_WORK ITEM_
From the data, copy out every line in which the word "reflexivity" appears.

━━ DATA SHOWN

Lemma sample_similarities :
  self_icc_sections sample_matcher = [sec_501; sec_502; sec_502_2024; sec_701]
  ∧ similarities bow_transform jaccard sample_matcher csi_22_40
    = [2 # 12; 2 # 6; 2 # 6; 0 # 10]%Q.
Proof. split; vm_compute; reflexivity. Qed.

Lemma find_matches_bounds_witness :
  ∃ results,
    find_matches bow_transform jaccard insertion_argsort sample_matcher csi_22_40
      2 0.1 = Ok results
    ∧ Z.of_nat (length results) ≤ 2
    ∧ Forall (λ r, (0.1 <= MatchResult.score r)%Q) results.
Proof.
  destruct (find_matches_bounds bow_fit bow_transform jaccard insertion_argsort
              KeywordMatcher_init (Some "IPC") sample_session sample_matcher
              csi_22_40 2 0.1)
    as (results & Hok & Hlen & Hmin & _).
  - apply insertion_argsort_contract.
  - exact sample_matcher_initialized.
  - exists results. split_and!; [assumption|apply Hlen; lia|assumption].
Defined.

Lemma find_matches_tie_order_witness :
  ∃ results idxs,
    find_matches bow_transform jaccard insertion_argsort sample_matcher csi_22_40
      10 0.1 = Ok results
    ∧ Forall2 (λ idx r,
         self_icc_sections sample_matcher !! idx = Some (MatchResult.section r)
         ∧ similarities bow_transform jaccard sample_matcher csi_22_40 !! idx
           = Some (MatchResult.score r))
        idxs results
    ∧ StronglySorted
        (ranks_before (similarities bow_transform jaccard sample_matcher csi_22_40))
        idxs.
Proof.
  destruct (find_matches_tie_order bow_fit bow_transform jaccard insertion_argsort
              KeywordMatcher_init (Some "IPC") sample_session sample_matcher
              csi_22_40 10 0.1)
    as (results & idxs & Hok & Hall & _ & Hties).
  - apply insertion_argsort_contract.
  - vm_compute. reflexivity.
  - exists results, idxs. split_and!; [assumption..|].
    apply Hties, insertion_argsort_stable.
Defined.
(** * The e-mail notification processor

    A shallow embedding of [NotificationsEmailProcessor.ts]
    (plugins/notifications-backend-module-email) and the properties of
    its recipient resolution, rendering and dispatch.

    The processor talks to four collaborators that live outside the
    file: the cache, the auth service, the catalog and the mail
    transport.  Their answers are taken from an environment [Env]; every
    interaction is recorded in a chronological [trace], so that "the
    directory was (not) queried" and "a send was (not) attempted" are
    statements about that trace. *)

From Stdlib Require Import String Ascii List ZArith Lia.
From stdpp Require Import gmap strings list.

Open Scope string_scope.
Open Scope Z_scope.

(** ** JavaScript values *)

(** The line feed of the ['\n'] escapes. *)
Definition LF : string := String (ascii_of_nat 10) EmptyString.

(** A string used as a condition: only the empty string is falsy. *)
Definition truthy (s : string) : bool := negb (String.eqb s "").

(** [if (x)] on an optional string: [undefined] and [''] are falsy. *)
Definition truthy_opt (o : option string) : bool :=
  match o with
  | Some s => truthy s
  | None => false
  end.

(** [Array.prototype.join]. *)
Definition join (sep : string) (parts : list string) : string :=
  String.concat sep parts.

(** A thrown value. *)
Record JsError := mkJsError { err_name : string; err_message : string }.

(** [new Error(msg)]. *)
Definition Error (msg : string) : JsError :=
  {| err_name := "Error"; err_message := msg |}.

(** [new TypeError(msg)]. *)
Definition TypeError (msg : string) : JsError :=
  {| err_name := "TypeError"; err_message := msg |}.

(** [`${e}`], that is [Error.prototype.toString]. *)
Definition error_toString (e : JsError) : string :=
  if String.eqb (err_name e) "" then err_message e
  else if String.eqb (err_message e) "" then err_name e
  else err_name e ++ ": " ++ err_message e.

(** A JavaScript number, as far as [Number.isFinite] tells numbers
    apart: a finite one (shown by an integer), [NaN], or an infinity. *)
Inductive JsNumber :=
| Finite (z : Z)
| NaN
| Infinity (negative : bool).

Coercion Finite : Z >-> JsNumber.

(** [Number.isFinite(x)]. *)
Definition is_finite (x : JsNumber) : bool :=
  match x with
  | Finite _ => true
  | _ => false
  end.

(** The value of [notification.user] at run time.  Its declared type is
    [string | null]; [JsUndefined] is the field left out. *)
Inductive JsUser :=
| JsNull
| JsUndefined
| JsRef (ref : string).

#[global] Instance JsUser_eq_dec : EqDecision JsUser.
Proof. solve_decision. Defined.

(** [notification.user === null]. *)
Definition is_null (u : JsUser) : bool :=
  match u with
  | JsNull => true
  | _ => false
  end.

(** [`${entityRef}`]. *)
Definition user_toString (u : JsUser) : string :=
  match u with
  | JsNull => "null"
  | JsUndefined => "undefined"
  | JsRef ref => ref
  end.

(** [new Set(xs)] spread back into an array: the first occurrence of
    every element, in order. *)
Fixpoint js_set_from {A} `{EqDecision A} (seen : list A) (xs : list A) : list A :=
  match xs with
  | [] => []
  | x :: xs' =>
      if decide (x ∈ seen) then js_set_from seen xs'
      else x :: js_set_from (x :: seen) xs'
  end.

Definition js_set {A} `{EqDecision A} (xs : list A) : list A := js_set_from [] xs.

(** lodash [compact] on optional strings: drops [undefined] and ['']. *)
Fixpoint compact (xs : list (option string)) : list string :=
  match xs with
  | [] => []
  | Some s :: xs' => if truthy s then s :: compact xs' else compact xs'
  | None :: xs' => compact xs'
  end.

(** ** Data model *)

Record NotificationPayload := {
  title : string;
  description : option string;
  link : option string
}.

Record Notification := {
  id : string;
  user : JsUser;
  payload : NotificationPayload
}.

(** [options.recipients.type]. *)
Record NotificationSendOptions := {
  recipients_type : string
}.

(** [Mail.Options], the fields the processor sets. *)
Record MailOptions := {
  mail_from : string;
  mail_to : option string;
  mail_subject : option string;
  mail_html : option string;
  mail_text : option string;
  mail_replyTo : option string
}.

(** [{ ...options, to: email }]. *)
Definition with_to (options : MailOptions) (email : string) : MailOptions :=
  {| mail_from := mail_from options;
     mail_to := Some email;
     mail_subject := mail_subject options;
     mail_html := mail_html options;
     mail_text := mail_text options;
     mail_replyTo := mail_replyTo options |}.

Record UserProfile := { email : option string }.

(** [UserEntity], down to [spec.profile?.email]. *)
Record UserEntity := { spec_profile : option UserProfile }.

(** [entity.spec.profile?.email]. *)
Definition profile_email (entity : UserEntity) : option string :=
  match spec_profile entity with
  | Some profile => email profile
  | None => None
  end.

(** [NotificationTemplateRenderer]: every accessor is optional. *)
Record NotificationTemplateRenderer := {
  getSubject : option (Notification -> option string);
  getHtml : option (Notification -> option string);
  getText : option (Notification -> option string)
}.

(** The [transport] section of the configuration. *)
Record TransportConfig := { transport : option string }.

(** The [broadcastConfig] section of the configuration. *)
Record BroadcastConfig := {
  receiver : option string;
  receiverEmails : option (list string)
}.

(** The fields the constructor fills in. *)
Record Processor := {
  transportConfig : TransportConfig;
  broadcastConfig : option BroadcastConfig;
  sender : string;
  replyTo : option string;
  cacheTtl : Z;
  concurrencyLimit : JsNumber;
  throttleInterval : JsNumber;
  templateRenderer : option NotificationTemplateRenderer
}.

(** ** Effects *)

(** The transport handle built by one of the [create*Transport]
    factories. *)
Record Transporter := { transport_name : string }.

━━━━

_ANSWER_
Proof. split; vm_compute; reflexivity. Qed.
  - vm_compute. reflexivity.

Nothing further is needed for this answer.